The Dancing Wheels is a professional and integrated dance company which features dancers with and without disabilities. According to its website, the company is one of the premier arts and disabilities programs in the country.
This is the second time the dancers have performed at Broadmoor. They made a previous appearance in 2016.
Their Nov. 14, performance featured Matthew Bowman and Kaitlyn Fabian, both able-bodied dancers, and Tanya Ewell, who dances in a wheelchair due to paralysis she suffered from a car accident 10 years ago.
During the program between dances, the dancers spoke with the students about disabilities, and accessibility for the disabled, and ways people with different disabilities adapt.
Ewell believes that the dance company’s performances can give people more insight on art not just in the form of an ablebody person but artistry in the form of an artist.

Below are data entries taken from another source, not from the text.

(* ===== verification/Follow.v ===== *)
(** * A watching client, from the request to its copy

    The parts of a watch put together: the request subscribes to the hub ([Grpc.v]),
    writers and sweeps announce their changes there ([Mirror.v]), the channel hands
    them to the stream, dropping the oldest when the stream is slow, and the stream
    filters them, fills silences with heartbeats and reports a gap ([GrpcSpec.v]).

    The theorem: the changes a client receives are those under its prefix, from the
    first on, without a hole; it is told when it has missed any, and a stream that ends
    without saying so has missed none; and when it has received all there are, the copy
    it keeps is right. *)

From Stdlib Require Import Strings.Byte.
From S2P Require Import Prelude Bytes Core KeyCodec ValueCodec Storage Wal TtlIndex Quota.
From S2P Require Import Throttle Watch Config Service Node NodeSpec Sample Sweeper Interleave.
From S2P Require Import Writers Linear Mirror Auth Grpc GrpcSpec.

(** ** The channel between the hub and the stream *)

(** What a receiver of a channel that retains [cap] values yields, as documented: the
    next value in order; [Lagged] with the number of values it missed when the next one
    has been dropped, after which it continues with the oldest that is retained; and
    [Closed] when the channel is gone and nothing is left.  [sent] has been sent since
    the receiver subscribed, [pos] of them it has taken; the last argument is all that is
    ever sent. *)
Inductive drives (cap : nat) : list KeyChange → nat → list signal → list KeyChange → Prop :=
| drives_stop sent pos : drives cap sent pos [] sent
| drives_send sent pos c signals all :
    drives cap (sent ++ [c]) pos signals all → drives cap sent pos signals all
| drives_idle sent pos t signals all :
    drives cap sent pos signals all → drives cap sent pos (Idle t :: signals) all
| drives_receive sent pos t c signals all :
    sent !! pos = Some c → (length sent ≤ pos + cap)%nat →
    drives cap sent (S pos) signals all → drives cap sent pos (Received t c :: signals) all
| drives_lag sent pos signals all :
    (pos + cap < length sent)%nat →
    drives cap sent (length sent - cap) signals all →
    drives cap sent pos (Lagged (Z.of_nat (length sent - cap - pos)) :: signals) all
| drives_close sent pos :
    (length sent ≤ pos)%nat → drives cap sent pos [Closed] sent.

(** The changes among the signals. *)
Definition received (signals : list signal) : list KeyChange :=
  omap (λ x, match x with Received _ c => Some c | _ => None end) signals.

(** Those a stream takes, which stops at the first signal that ends it. *)
Fixpoint taken (signals : list signal) : list KeyChange :=
  match signals with
  | [] => []
  | Received _ c :: rest => c :: taken rest
  | Idle _ :: rest => taken rest
  | Lagged _ :: _ | Closed :: _ => []
  end.

Lemma taken_live live rest :
  Forall (λ x, ends_stream x = false) live → (rest = [] ∨ ∃ x tail, rest = x :: tail ∧ ends_stream x = true) →
  taken (live ++ rest) = received live.
Proof.
  intros Hl Hr. induction Hl as [|x live Hx _ IH]; simpl.
  - by destruct Hr as [-> |([] & tail & -> & Hx)].
  - destruct x; try discriminate Hx; simpl; [done|]. by rewrite IH.
Qed.

Lemma drives_all cap sent pos signals all : drives cap sent pos signals all → sent `prefix_of` all.
Proof.
  induction 1 as [| | | | |]; try done. etrans; [by apply prefix_app_r|done].
Qed.

(** Until the stream ends, a receiver yields what was sent, in order. *)
Lemma drives_in_order cap sent pos live rest all :
  drives cap sent pos (live ++ rest) all → (pos ≤ length sent)%nat →
  Forall (λ x, ends_stream x = false) live →
  ∃ sent', received live = take (length (received live)) (drop pos all) ∧
    (pos + length (received live) ≤ length all)%nat ∧
    drives cap sent' (pos + length (received live)) rest all.
Proof.
  remember (live ++ rest) as signals eqn:E. intros Hd. revert live E.
  induction Hd as [sent pos|sent pos c signals all Hd IH|sent pos t signals all Hd IH
    |sent pos t c signals all Hc Hcap Hd IH|sent pos signals all Hlag Hd IH|sent pos Hpos];
    intros live E Hle Hlive.
  - symmetry in E. apply app_eq_nil in E as [-> ->]. exists sent. simpl. rewrite Nat.add_0_r.
    split_and!; [done|done|constructor].
  - destruct (IH live E) as (sent' & H); [rewrite length_app; lia|done|]. by exists sent'.
  - destruct live as [|x live]; simplify_eq/=.
    + exists sent. rewrite Nat.add_0_r. pose proof (prefix_length _ _ (drives_all _ _ _ _ _ Hd)).
      split_and!; [done|lia|by constructor].
    + apply Forall_cons in Hlive as [_ Hlive]. by apply IH.
  - destruct live as [|x live]; simplify_eq/=.
    + exists sent. rewrite Nat.add_0_r. pose proof (prefix_length _ _ (drives_all _ _ _ _ _ Hd)).
      split_and!; [done|lia|by constructor].
    + apply Forall_cons in Hlive as [_ Hlive]. apply lookup_lt_Some in Hc as Hlt.
      destruct (IH live eq_refl) as (sent' & H1 & H2 & H3); [lia|done|].
      exists sent'. change (received (Received t c :: live)) with (c :: received live). cbn [length].
      replace (pos + S (length (received live)))%nat with (S pos + length (received live))%nat by lia.
      split_and!; [|done|done].
      assert (all !! pos = Some c) as Hall by (by eapply prefix_lookup_Some, drives_all).
      rewrite (drop_S _ _ _ Hall). cbn [take]. by rewrite <-H1.
  - destruct live as [|x live]; simplify_eq/=; [|by apply Forall_cons in Hlive as [? _]].
    exists sent. rewrite Nat.add_0_r. pose proof (prefix_length _ _ (drives_all _ _ _ _ _ Hd)).
    split_and!; [done|lia|by constructor].
  - destruct live as [|x live]; simplify_eq/=.
    + exists sent. rewrite Nat.add_0_r. split_and!; [done|lia|by constructor].
    + by apply Forall_cons in Hlive as [? _].
Qed.

(** A receiver that has lagged has missed something. *)
Lemma drives_lagged cap sent pos missed rest all :
  drives cap sent pos (Lagged missed :: rest) all → (pos < length all)%nat ∧ 0 < missed.
Proof.
  remember (Lagged missed :: rest) as signals eqn:E. intros Hd. revert E.
  induction Hd as [| | | |sent pos signals all Hlag Hd IH|]; intros E; simplify_eq; try done; eauto.
  pose proof (prefix_length _ _ (drives_all _ _ _ _ _ Hd)). lia.
Qed.

(** A receiver is told that the channel is closed once it has taken all there is. *)
Lemma drives_closed cap sent pos rest all :
  drives cap sent pos (Closed :: rest) all → (length all ≤ pos)%nat.
Proof.
  remember (Closed :: rest) as signals eqn:E. intros Hd. revert E.
  induction Hd; intros E; simplify_eq; eauto.
Qed.

(** ** The client *)

(** The change an item of the stream reports. *)
Definition client_change (r : result Status WatchEvent) : option KeyChange :=
  match r with
  | Ok e =>
      match event_kind e with
      | EventPut => Some (mkChange ChangePut (event_key e) (event_value e))
      | EventDelete => Some (mkChange ChangeDelete (event_key e) (event_value e))
      | Heartbeat => None
      end
  | _ => None
  end.

Abbreviation under P := (λ c, P `prefix_of` change_key c).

Her hope is that it will give the students she was performing for some motivation to chase their dreams.
“A lot of times they might be afraid of what people think of them, how they look, how they sound, how they talk,” Ewell said. “But by seeing someone else put themselves in that vulnerable state it may give them that same feeling of ‘hey if she can do it and not worry about what someone thinks of her than maybe they can. too.’”
Bowman hopes the students come away from the viewing the performance with a sense of empowerment that no matter what they are dealing with that they can find an avenue or means to express themselves.
“Just like Dancing Wheels allows anyone with any ability to work together, the arts allow any individual to do that as well and I hope that they see that and think they can overcome whatever situation they are dealing with,” Bowman said.
Fabian wants the students to get the idea that dance isn’t just one body type or one ability but dance is for anyone of any age or any body.
“Dance and movement is so important for the body not only physically but emotionally so I hope they see the joy in it and try out some of the movements.
“It’s important for Broadmoor students to see performances like this one to prove it is possible to do anything you are passionate about regardless of physical limitations, ”said School Age Program Supervisor Mary Elshaw. “It was nice to hear the dancers share with the students that different forms of art can be translated differently by different artists.”
An honorarium was paid with grant funds from the Deepwood Foundation as well as money raised by LEEP students through the selling of their artwork and other items throughout the school year.”